Three of the worst corporate breaks slated for permanent status will take a big bite out of the federal budget while doing nothing to help working families.
The bonus depreciation tax break allows corporations to write off big purchases much faster than they actually wear out. Though it will cost $28 billion over ten years, numerous studies show that it doesn’t help the economy much. It’s also very inefficient – the bang for the buck from spending on the EITC and CTC is four times greater than spending on bonus depreciation.
Two other loopholes enable the shifting of profits and jobs offshore.
The Active Financing Exception (AFE) allows multinational banks and other financial firms to move certain types of income – like dividends, interest and royalties – to foreign countries to avoid U.S. taxes. This giveaway was instrumental in General Electric not paying a dime of U.S. income taxes over five years despite making $27 billion in profits. AFE costs $78 billion over ten years, more than enough to provide high-quality preschool for all four-year-olds for a decade.
The Controlled Foreign Corporation (CFC) Look-Through Rule allows U.S. multinationals to shift profits between foreign subsidiaries without triggering the U.S. taxes normally due. This encourages more offshore tax sheltering instead of domestic investment. Making the CFC Look-Through Rule permanent would cost another $22 billion over ten years.

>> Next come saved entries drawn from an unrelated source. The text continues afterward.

(** The [statistics] field of the result is not read by the pipeline and is
    left out of the record. *)
Definition calculateDerivative (data : list DataPoint) (config : AnalysisConfig)
  : outcome DerivativeResult :=
  if (length data =? 0)%nat then Throw "Data must be a non-empty array"
  else
    let warnings0 :=
      if (Z.of_nat (length data) <? smoothingWindow config)%Z
      then [String.append "Data length ("
             (String.append (pretty (length data))
             (String.append ") is smaller than derivative window ("
             (String.append (pretty (smoothingWindow config))
                            "). Results may be unreliable.")))]
      else [] in
    let currentValues := map (fun point => current point) data in
    match
      (let* kernel := Kernels.getDerivativeKernel (smoothingWindow config) in
       let* convolutionResult :=
         Convolution.convolve currentValues kernel Convolution.mirror in
       Ok (kernel, convolutionResult))
    with
    | Ok (kernel, convolutionResult) =>
        let derivativeCurrent := Convolution.result convolutionResult in
        let potentialSpacing := calculatePotentialSpacing data in
        let halfWindow := (length kernel / 2)%nat in
        let norm :=
          2 * fold_left (fun norm i => norm + inject_Z (Z.of_nat (i * i)))
                        (seq 1 halfWindow) 0 in
        let scaleFactor := norm * potentialSpacing in
        let scaledDerivative :=
          map (fun val => if Qgtb scaleFactor 0 then val / scaleFactor else 0)
              derivativeCurrent in
        let derivativeData :=
          imap (fun index point =>
                  bare (potential point)
                       (match nth_error scaledDerivative index with
                        | Some v => v
                        | None => 0
                        end))
               data in
        Ok (mkDerivativeResult scaledDerivative derivativeData
              (warnings0 ++ Convolution.warnings convolutionResult
                         ++ validateDerivativeQuality scaledDerivative potentialSpacing)
              kernel)
    | Throw msg =>
        let zeroDerivative := repeat 0 (length data) in
        let zeroDerivativeData :=
          map (fun point =>
                 mkDataPoint (potential point) 0 (time point) (appliedPotential point)
                             (scan point) (pointIndex point) (qPlus point) (qMinus point))
              data in
        Ok (mkDerivativeResult zeroDerivative zeroDerivativeData
              (warnings0 ++ [String.append "Derivative calculation failed: " msg])
              [])
    end.

End WithQualityCheck.

End Derivative.

(** ** baseline-fitting.ts *)

Module Baseline.

Record RubberbandConfig : Type := mkRubberbandConfig {
  iterations : Q;
  windowSize : Q
}.

Definition createDefaultRubberbandConfig : RubberbandConfig :=
  mkRubberbandConfig 40 80.

(** [lo = Math.max(0, i - halfWin)] and [hi = Math.min(n - 1, i + halfWin)];
    subtraction on [nat] already stops at 0. *)
Definition windowLo (i halfWin : nat) : nat := Nat.max 0 (i - halfWin).
Definition windowHi (n i halfWin : nat) : nat := Nat.min (n - 1) (i + halfWin).

(** The inner scan [extremum = arr[lo]; for (j = lo + 1; j <= hi; j++) ...];
    [better v extremum] is the test that replaces the running extremum. *)
Definition windowExtremum (better : Q -> Q -> bool) (arr : list Q) (lo hi : nat) : Q :=
  fold_left (fun extremum j => if better (at_ arr j) extremum then at_ arr j else extremum)
            (seq (lo + 1) (hi - lo)) (at_ arr lo).

Definition movingExtremum (better : Q -> Q -> bool) (n halfWin : nat) (arr : list Q)
  : list Q :=
  map (fun i => windowExtremum better arr (windowLo i halfWin) (windowHi n i halfWin))
      (seq 0 n).

Definition smoothArray (arr : list Q) (halfWin : nat) : list Q :=
  let n := length arr in
  map (fun i =>
         let lo := windowLo i halfWin in
         let hi := windowHi n i halfWin in
         let sum := fold_left (fun sum j => sum + at_ arr j) (seq lo (hi - lo + 1)) 0 in
         sum / inject_Z (Z.of_nat (hi - lo + 1)))
      (seq 0 n).

(** One round of the [for (iter ...)] loop: erosion, dilation, smoothing. *)
Definition rubberbandRound (direction : ScanDirection) (n halfWin : nat)
  (envelope : list Q) : list Q :=
  let eroded :=
    movingExtremum (match direction with forward => Qltb | reverse => Qgtb end)
                   n halfWin envelope in
  let dilated :=
    movingExtremum (match direction with forward => Qgtb | reverse => Qltb end)
                   n halfWin eroded in
  smoothArray dilated halfWin.

Definition rubberbandBaseline (data : list DataPoint) (direction : ScanDirection)
  (config : RubberbandConfig) : list DataPoint :=
  if (length data <? 3)%nat then map (fun p => bare (potential p) (current p)) data
  else
    let n := length data in
    let halfWin :=
      Z.to_nat (Z.max 2 (Z.min (floorScale n 0.05) (Qfloor (windowSize config / 2)))) in
    let envelope0 := map (fun p => current p) data in
    let envelope :=
      Nat.iter (loopCount (iterations config)) (rubberbandRound direction n halfWin)
               envelope0 in
    let clamped :=
      imap (fun i p =>
              match direction with
              | forward => Qmin (at_ envelope i) (current p)
              | reverse => Qmax (at_ envelope i) (current p)
              end)
           data in
    imap (fun i p => bare (potential p) (at_ clamped i)) data.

U.S. firms already have over $2 trillion in earnings stashed overseas. We shouldn’t be renewing loopholes that encourage offshore tax dodging. We should be closing them. The money we save should be used to make permanent the improvements in working-family tax credits.
The EITC makes work pay by supplementing the incomes of low-wage workers. Supported by both parties throughout its 40-year history, the EITC is widely viewed as one of the most successful anti-poverty measures in U.S. history. The Child Tax Credit supports workers and their families by providing a tax credit of up to $1,000 per child.
If the improvements to the EITC and CTC expire, it will push more than 16 million people – about half of them children – into poverty or deeper into poverty. We can’t let that happen.
Congress can make a temporary mistake permanent by locking in hundreds of billions of dollars in tax cuts for an exclusive group of multinational corporations. Or, it can start our nation on a path of permanent progress by using tax policy to lift up America’s working families. The choice should be clear.